Eleições em meio à pandemia: a única coisa certa é a incerteza

  • Levi Vasconcelos
  • 09 Jun 2020
  • 14:40h

Calendário está mantido. Mas só 'se não houver riscos para a população'.. | Fotocomposição: Brumado Urgente)

Ao autorizar a realização de convenções partidárias entre 20 de julho e 5 de agosto por videoconferência, só fez de novo uma coisa: o uso da internet para encontros virtuais, o que antes era algo festivo, com discursos, palmas, beijos e abraços. O calendário é o mesmo para as eleições em 4 de outubro.

Os prefeitos esperneiam. Eures Ribeiro (PSD), prefeito de Bom Jesus da Lapa, que já é reeleito, grita pelos colegas:

— É uma questão de bom senso. Não há condições de se disputar eleições numa circunstância dessas.

Barroso

Se numa ponta o sentimento é esse, na outra, a de cima, de concreto há uma PEC tramitando no Congresso propondo o adiamento das eleições para 6 de dezembro o primeiro turno, e 20 o segundo.
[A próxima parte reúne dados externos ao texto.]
Record UnifiedUser := {
  id : Z;
  email : string;
  is_admin : bool;
  roles : list string;
  created_at : string;
  updated_at : string;
  name : option string;
  username : option string;
  full_name : option string;
  is_active : option bool;
  is_2fa_enabled : option bool;
  last_login : option string;
}.

Record AuthResponse := {
  access_token : string;
  token_type : string;
  user : UnifiedUser;
}.

Record ApiError := {
  detail : string;
  status_code : Z;
}.

Record UserLoginRequest := {
  login_email : string;
  login_password : string;
}.

Record UserRegisterRequest := {
  register_name : string;
  register_email : string;
  register_password : string;
}.

End Types.
Import Types.

(** ** Delay bucketing ([utils/dateUtils.ts]) *)

Module DateUtils.

Inductive DelayKind := on_time | slight_delay | delayed.

(** A JavaScript number as [getDelayStatus] meets it: an integer, or
    [NaN] when one of the dates did not parse. *)
Inductive JsNumber := Num (z : Z) | NaN.

Record DelayStatus := {
  status : DelayKind;
  delay : JsNumber;
  message : string;
}.

(** [parseISO(s).getTime()]: milliseconds since the epoch, [None] for an
    invalid date (whose [getTime()] is [NaN]). *)
Definition Timestamp := option Z.

(** [Math.floor((estimated.getTime() - scheduled.getTime()) / (1000 * 60))].
    [getTime()] of a valid date is an integer of magnitude at most
    8.64e15. The code computes in doubles: when the two dates are at
    most 2^53 ms apart the difference is exact and the floor of the
    quotient is that of integer arithmetic, which is what this
    definition computes; for dates further apart the code's difference
    is rounded to a double first and its quotient can be one more than
    the value here, so nothing is stated about that value there. *)
Definition delayMinutes (scheduled estimated : Timestamp) : JsNumber :=
  match scheduled, estimated with
  | Some s, Some e => Num ((e - s) `div` (1000 * 60))
  | _, _ => NaN
  end.

(** The template [`${delayMinutes} min late`]. *)
Definition min_late (d : JsNumber) : string :=
  match d with
  | Num z => pretty z ++ " min late"
  | NaN => "NaN min late"
  end.

(** Comparisons with [NaN] are false, so an unparseable date falls
    through both tests. *)
Definition getDelayStatus (scheduled estimated : Timestamp) : DelayStatus :=
  let d := delayMinutes scheduled estimated in
  match d with
  | Num z =>
      if z <=? 0 then
        {| status := on_time; delay := Num 0; message := "On time" |}
      else if z <=? 5 then
        {| status := slight_delay; delay := d; message := min_late d |}
      else
        {| status := delayed; delay := d; message := min_late d |}
  | NaN => {| status := delayed; delay := d; message := min_late d |}
  end.

End DateUtils.

(** ** Route guards *)

Module Guards.

(** What a guard returns. [NavigateTo to from] is
    [<Navigate to=.. state={{ from: location }} replace />]. *)
Inductive View :=
| Spinner
| NavigateTo (to : string) (from : string)
| AccessDenied
| Children.

Definition is_redirect (v : View) : bool :=
  match v with NavigateTo _ _ => true | _ => false end.

(** [requiredRole && !user.roles?.includes(requiredRole)] *)
Definition lacks_required_role (requiredRole : option string) (u : UnifiedUser) : bool :=
  match requiredRole with
  | None => false
  | Some r => Js.truthy r && negb (Js.array_includes (roles u) r)
  end.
Para além disso, o ministro Luís Barroso, agora presidente do Tribunal Superior Eleitoral (TSE), intransigente opositor da tese de prorrogação dos mandatos dos atuais prefeitos e vereadores, diz que as eleições acontecerão, mas faz uma ressalva emblemática:

— Se não houver risco para a saúde da população.

A questão: e se houver? Ou melhor, se a pandemia não tiver em declínio como preveem as autoridades?

Barroso trata o assunto com os presidentes do Senado, Davi Alcolumbre (DEM-AC), e da Câmara, Rodrigo Maia (DEM-RJ), mas com reservas.

Coisas da Covid. Noutros tempos, São João em ano eleitoral ganhava o tempero político. Agora, tudo é incerteza.

Chance zero

Aliás, Rui Costa diz que festanças como Carnaval só voltarão a acontecer quando a Covid virar uma gripezinha. Isso só será possível depois que os cientistas descobrirem uma vacina e ela seja produzida em escala para o mundo todo. Por enquanto, o coronavírus é um assassino poderoso.

Rui Costa já descartou:

—Não dá para imaginar show com 50 mil, 30 mil pessoas, como a gente costuma ver. Não é possível o poder público autorizar isso, em nenhum lugar do mundo.

Ocorre que o carnaval de 2021 é organizado e vendido em 2020. Algumas empresas já preparam a devolução. Se assim o é, bom pensar saídas, como a do vereador Cláudio Tinoco (DEM), ex-secretário de turismo em Salvador: Carnaval em outubro.

— Que tal? Sei lá, mas é uma ideia a se pensar.